* [YOUR OBJECTIVE]: If a line in the entries below holds the string "unfold", copy it.

§ §

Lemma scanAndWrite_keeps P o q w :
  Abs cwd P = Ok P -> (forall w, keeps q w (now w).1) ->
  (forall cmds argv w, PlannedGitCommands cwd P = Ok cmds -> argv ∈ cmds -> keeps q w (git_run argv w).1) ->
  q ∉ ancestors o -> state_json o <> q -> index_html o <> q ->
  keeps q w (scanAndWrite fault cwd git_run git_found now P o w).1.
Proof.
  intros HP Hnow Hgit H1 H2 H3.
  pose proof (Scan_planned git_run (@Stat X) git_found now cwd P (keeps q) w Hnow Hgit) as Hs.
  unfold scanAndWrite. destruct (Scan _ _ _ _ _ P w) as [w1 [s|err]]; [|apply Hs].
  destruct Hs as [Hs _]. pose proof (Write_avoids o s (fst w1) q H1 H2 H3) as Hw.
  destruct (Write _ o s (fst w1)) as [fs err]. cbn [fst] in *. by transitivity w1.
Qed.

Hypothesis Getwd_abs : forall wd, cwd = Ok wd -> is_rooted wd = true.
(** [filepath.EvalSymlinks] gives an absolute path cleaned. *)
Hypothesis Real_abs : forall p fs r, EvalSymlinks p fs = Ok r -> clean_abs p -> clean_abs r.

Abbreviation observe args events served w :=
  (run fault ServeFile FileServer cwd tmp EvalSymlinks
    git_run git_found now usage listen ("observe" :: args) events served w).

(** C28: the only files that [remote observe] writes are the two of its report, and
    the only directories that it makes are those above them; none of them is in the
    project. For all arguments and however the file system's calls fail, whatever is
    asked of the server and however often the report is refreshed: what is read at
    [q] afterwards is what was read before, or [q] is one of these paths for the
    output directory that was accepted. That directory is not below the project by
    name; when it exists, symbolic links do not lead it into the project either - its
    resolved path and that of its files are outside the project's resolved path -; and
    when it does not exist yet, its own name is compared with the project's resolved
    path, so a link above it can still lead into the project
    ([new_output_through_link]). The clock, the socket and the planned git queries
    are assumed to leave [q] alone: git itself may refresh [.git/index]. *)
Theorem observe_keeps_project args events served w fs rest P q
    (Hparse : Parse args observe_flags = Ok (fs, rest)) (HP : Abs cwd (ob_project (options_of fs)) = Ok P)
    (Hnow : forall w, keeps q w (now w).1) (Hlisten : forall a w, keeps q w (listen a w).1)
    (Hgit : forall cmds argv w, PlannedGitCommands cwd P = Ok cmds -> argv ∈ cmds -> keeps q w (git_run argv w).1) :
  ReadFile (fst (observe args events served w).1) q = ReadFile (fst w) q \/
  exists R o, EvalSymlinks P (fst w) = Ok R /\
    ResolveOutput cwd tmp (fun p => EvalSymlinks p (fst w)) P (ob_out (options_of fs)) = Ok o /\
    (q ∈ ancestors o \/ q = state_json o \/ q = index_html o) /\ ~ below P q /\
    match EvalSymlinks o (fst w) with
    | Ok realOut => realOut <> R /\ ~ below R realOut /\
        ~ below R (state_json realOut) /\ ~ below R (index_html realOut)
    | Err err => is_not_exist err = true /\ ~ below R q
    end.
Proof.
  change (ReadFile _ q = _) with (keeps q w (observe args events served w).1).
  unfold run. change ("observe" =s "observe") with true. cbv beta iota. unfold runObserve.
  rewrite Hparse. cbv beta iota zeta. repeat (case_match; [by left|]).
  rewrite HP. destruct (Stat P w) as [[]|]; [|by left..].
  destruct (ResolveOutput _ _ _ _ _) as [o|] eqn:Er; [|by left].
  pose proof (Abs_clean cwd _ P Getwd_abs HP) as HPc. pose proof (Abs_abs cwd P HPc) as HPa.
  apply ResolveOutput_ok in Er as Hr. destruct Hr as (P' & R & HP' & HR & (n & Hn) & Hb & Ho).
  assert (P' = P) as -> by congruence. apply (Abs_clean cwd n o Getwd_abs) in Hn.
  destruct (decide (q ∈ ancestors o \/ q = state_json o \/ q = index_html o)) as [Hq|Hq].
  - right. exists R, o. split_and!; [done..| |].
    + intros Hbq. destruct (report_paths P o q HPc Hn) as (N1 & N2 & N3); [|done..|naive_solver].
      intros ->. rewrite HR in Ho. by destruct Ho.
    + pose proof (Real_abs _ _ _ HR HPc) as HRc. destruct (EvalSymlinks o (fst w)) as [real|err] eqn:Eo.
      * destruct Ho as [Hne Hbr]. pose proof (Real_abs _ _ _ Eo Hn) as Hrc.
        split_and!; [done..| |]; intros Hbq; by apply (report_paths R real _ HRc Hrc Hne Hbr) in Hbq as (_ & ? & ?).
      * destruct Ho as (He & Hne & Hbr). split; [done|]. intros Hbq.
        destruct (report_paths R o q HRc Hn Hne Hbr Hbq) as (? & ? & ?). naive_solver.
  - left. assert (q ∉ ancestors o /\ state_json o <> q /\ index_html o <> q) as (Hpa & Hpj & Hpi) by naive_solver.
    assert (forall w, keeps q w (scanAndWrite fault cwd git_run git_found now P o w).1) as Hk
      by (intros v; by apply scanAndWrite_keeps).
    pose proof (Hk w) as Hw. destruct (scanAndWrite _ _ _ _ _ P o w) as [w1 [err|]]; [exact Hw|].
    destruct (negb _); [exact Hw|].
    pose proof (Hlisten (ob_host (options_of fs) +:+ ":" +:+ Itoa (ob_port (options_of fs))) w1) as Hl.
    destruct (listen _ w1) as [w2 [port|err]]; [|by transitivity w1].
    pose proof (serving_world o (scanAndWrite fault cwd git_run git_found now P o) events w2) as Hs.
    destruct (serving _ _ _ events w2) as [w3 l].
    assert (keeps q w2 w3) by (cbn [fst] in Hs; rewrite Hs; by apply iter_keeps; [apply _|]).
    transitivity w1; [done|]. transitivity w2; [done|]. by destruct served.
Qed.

§ §

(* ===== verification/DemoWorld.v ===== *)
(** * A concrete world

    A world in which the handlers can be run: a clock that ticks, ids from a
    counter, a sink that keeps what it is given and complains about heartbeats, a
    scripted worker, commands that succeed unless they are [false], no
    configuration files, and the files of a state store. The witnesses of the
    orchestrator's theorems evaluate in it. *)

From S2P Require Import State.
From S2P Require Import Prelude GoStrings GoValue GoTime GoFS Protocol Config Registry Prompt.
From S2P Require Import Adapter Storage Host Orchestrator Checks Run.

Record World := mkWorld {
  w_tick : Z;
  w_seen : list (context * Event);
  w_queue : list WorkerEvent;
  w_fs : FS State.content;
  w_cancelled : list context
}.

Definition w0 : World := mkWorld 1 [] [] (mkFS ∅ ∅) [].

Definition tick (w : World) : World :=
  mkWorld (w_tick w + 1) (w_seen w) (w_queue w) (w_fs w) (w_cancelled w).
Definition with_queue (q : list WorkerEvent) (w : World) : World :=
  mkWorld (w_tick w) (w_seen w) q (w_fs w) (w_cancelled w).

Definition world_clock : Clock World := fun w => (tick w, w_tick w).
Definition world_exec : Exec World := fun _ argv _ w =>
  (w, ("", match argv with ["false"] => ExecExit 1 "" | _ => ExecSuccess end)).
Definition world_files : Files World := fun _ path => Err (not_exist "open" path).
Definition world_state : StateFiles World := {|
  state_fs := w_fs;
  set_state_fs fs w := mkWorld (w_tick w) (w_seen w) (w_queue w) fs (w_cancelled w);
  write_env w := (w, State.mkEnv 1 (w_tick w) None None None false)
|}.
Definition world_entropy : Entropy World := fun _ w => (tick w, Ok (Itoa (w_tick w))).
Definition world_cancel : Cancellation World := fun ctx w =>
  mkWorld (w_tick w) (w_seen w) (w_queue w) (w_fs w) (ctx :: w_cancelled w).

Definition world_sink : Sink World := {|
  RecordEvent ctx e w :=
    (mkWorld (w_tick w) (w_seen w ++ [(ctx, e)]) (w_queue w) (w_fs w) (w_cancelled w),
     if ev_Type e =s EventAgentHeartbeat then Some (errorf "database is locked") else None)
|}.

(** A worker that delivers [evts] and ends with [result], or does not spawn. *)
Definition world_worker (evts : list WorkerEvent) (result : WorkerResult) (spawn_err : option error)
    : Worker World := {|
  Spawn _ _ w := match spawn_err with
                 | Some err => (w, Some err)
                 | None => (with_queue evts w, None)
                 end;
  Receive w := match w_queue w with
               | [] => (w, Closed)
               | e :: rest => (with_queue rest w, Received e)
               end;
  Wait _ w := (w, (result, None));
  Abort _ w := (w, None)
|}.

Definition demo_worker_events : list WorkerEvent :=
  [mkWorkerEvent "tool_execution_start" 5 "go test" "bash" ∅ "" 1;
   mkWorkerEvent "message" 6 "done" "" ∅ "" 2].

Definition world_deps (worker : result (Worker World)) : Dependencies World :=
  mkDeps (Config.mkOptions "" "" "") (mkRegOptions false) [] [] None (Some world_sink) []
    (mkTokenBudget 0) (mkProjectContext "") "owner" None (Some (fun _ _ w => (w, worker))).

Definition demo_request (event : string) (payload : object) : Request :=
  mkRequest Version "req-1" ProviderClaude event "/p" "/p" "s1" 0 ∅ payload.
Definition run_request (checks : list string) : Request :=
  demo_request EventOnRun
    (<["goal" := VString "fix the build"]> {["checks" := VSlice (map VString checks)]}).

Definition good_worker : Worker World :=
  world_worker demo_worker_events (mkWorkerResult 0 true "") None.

§ §

* [RESPONSE AREA]:
  unfold scanAndWrite. destruct (Scan _ _ _ _ _ P w) as [w1 [s|err]]; [|apply Hs].
  unfold run. change ("observe" =s "observe") with true. cbv beta iota. unfold runObserve.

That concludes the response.